Five months of waking at 5:30am; of scaling seven consecutive flights of stairs to transfer between the underground R and the above-ground F train; of listening to NPR as I brew coffee and set out morning pastries, my shoulders tightening with each subsequent news headline. Five months of exchanging pleasantries with customers, people who I often mistakenly consider friends; people who, in all actuality, regard me only as “coffee girl,” if they consider me at all.
Five months of pining; it’s inevitable. I became panicky in the presence of an exquisite-faced Australian at the Uptown café I worked at earlier this year. Before the Aussie, it was the boyish son-of-a-yuppie with the hot-tempered, chain-smoking, half-Asian girlfriend. For the past five months, I’ve agonized over my current coffee crush, a customer who, despite my good-natured charm and subtle advances, remains partially oblivious to my existence.

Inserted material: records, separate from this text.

(** [p / n] for a name adds the name to the parts. *)
Lemma win_join_name (p : win_path) (n : string) :
  anchored_path p -> win_is_name n = true ->
  win_join p n = WinPath (wp_drive p) "\" (wp_parts p ++ [n]).
Proof.
  intros Hp Hn. pose proof (win_str_anchored p Hp) as Hs.
  destruct Hp as (Hd & _ & Hp).
  pose proof (win_is_name_valid n Hn) as Hv.
  pose proof Hv as (_ & _ & Hn2)%valid_win_part_spec.
  unfold win_join, nt_join.
  rewrite Hs, to_backslash_id, win_splitroot_anchor, win_splitroot_name by done.
  change (is_empty "") with true. cbn [negb andb orb].
  change (is_empty "\") with false. rewrite andb_false_r. cbn [andb].
  rewrite join_valid_empty, last_is_join by done.
  rewrite <- (win_parse_anchored (wp_drive p) (wp_parts p ++ [n]));
    [|done|by apply Forall_app; split; [|constructor]].
  f_equal. rewrite string_app_cons, string_app_nil_l. f_equal. f_equal.
  destruct (decide (wp_parts p = [])) as [E|E].
  - rewrite E. reflexivity.
  - rewrite bool_decide_eq_false_2 by done. simpl.
    rewrite join_with_snoc by done. by rewrite !string_app_assoc.
Qed.

Lemma win_join_anchored (p : win_path) (n : string) :
  anchored_path p -> win_is_name n = true -> anchored_path (win_join p n).
Proof.
  intros Hp Hn. rewrite win_join_name by done.
  destruct Hp as (Hd & _ & Hp). split_and!; [done..|].
  apply Forall_app. split; [done|]. constructor; [|done].
  by apply win_is_name_valid.
Qed.

(** What [Path] makes of a string is often such a path. *)
Example anchored_letter : anchored_path (win_parse "C:/Users/me/env").
Proof.
  split_and!; [left; by exists "C"%char|by vm_compute|vm_compute; by repeat constructor].
Qed.

Example anchored_extended : anchored_path (win_parse "\\?\C:\env").
Proof.
  split_and!; [right|by vm_compute|vm_compute; by repeat constructor].
  exists "?", "C:". split_and!; [by vm_compute..|]. by intros [_ [=]].
Qed.

Example anchored_unc : anchored_path (win_parse "//server/share/envs/base").
Proof.
  split_and!; [right|by vm_compute|vm_compute; by repeat constructor].
  exists "server", "share". split_and!; [by vm_compute..|]. by intros [[=] _].
Qed.

(** ** Concrete checks against [pathlib] *)

Example win_parse_drive :
  win_parse "c:/Program Files/" = WinPath "c:" "\" ["Program Files"].
Proof. reflexivity. Qed.

Example win_parse_drive_relative : win_parse "C:foo" = WinPath "C:" "" ["foo"].
Proof. reflexivity. Qed.

Example win_parse_rooted : win_parse "/Windows/./x" = WinPath "" "\" ["Windows"; "x"].
Proof. reflexivity. Qed.

Example win_parse_unc :
  win_parse "//host/share/file" = WinPath "\\host\share" "\" ["file"].
Proof. reflexivity. Qed.

Example win_parse_unc_alone : win_parse "\\host\share" = WinPath "\\host\share" "\" [].
Proof. reflexivity. Qed.

Example win_parse_extended :
  win_parse "\\?\C:\env" = WinPath "\\?\C:" "\" ["env"].
Proof. reflexivity. Qed.

Example win_parse_extended_unc :
  win_parse "\\?\UNC\host\share\env" = WinPath "\\?\UNC\host\share" "\" ["env"].
Proof. reflexivity. Qed.

Example win_str_empty : win_str (win_parse "") = ".".
Proof. reflexivity. Qed.

Example win_str_forward : win_str (win_parse "C:/Users/me/env") = "C:\Users\me\env".
Proof. reflexivity. Qed.

Example win_join_rooted :
  win_str (win_join (win_parse "c:/Windows") "/Program Files") = "c:\Program Files".
Proof. reflexivity. Qed.

Example win_join_other_drive :
  win_str (win_join (win_parse "c:/Windows") "d:bar") = "d:bar".
Proof. reflexivity. Qed.

Example win_join_unc :
  win_str (win_join (win_parse "//host/share") "x") = "\\host\share\x".
Proof. reflexivity. Qed.

Example win_hook_example :
  win_str (Path (PurePath := win_PurePath) "C:/Users/me/env" / "shell" / "condabin" / "conda-hook.ps1")
  = "C:\Users\me\env\shell\condabin\conda-hook.ps1".
Proof. reflexivity. Qed.

Example win_hook_extended :
  win_str (Path (PurePath := win_PurePath) "\\?\C:\env" / "shell" / "condabin" / "conda-hook.ps1")
  = "\\?\C:\env\shell\condabin\conda-hook.ps1".
Proof. reflexivity. Qed.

“Does he know you’re not STUPID?” my friend Sophia inquired helpfully, via GChat. “Does he know you went to college?” In other words, does he know that you have half a mind and don’t ALWAYS smell like stale coffee; that your blouses aren’t ALL streaked with fudge; that the hair on your forearms isn’t always clotted with cream cheese?
Five months of buttering bread and slicing tomatoes and deftly peeling wax paper from individual slices of cheddar cheese. I stood there, before the grill, the day before Thanksgiving, anxious and lovelorn. In truth, I was wallowing in self-pity, doubtful of whether or not I should even remain in New York after the holiday season.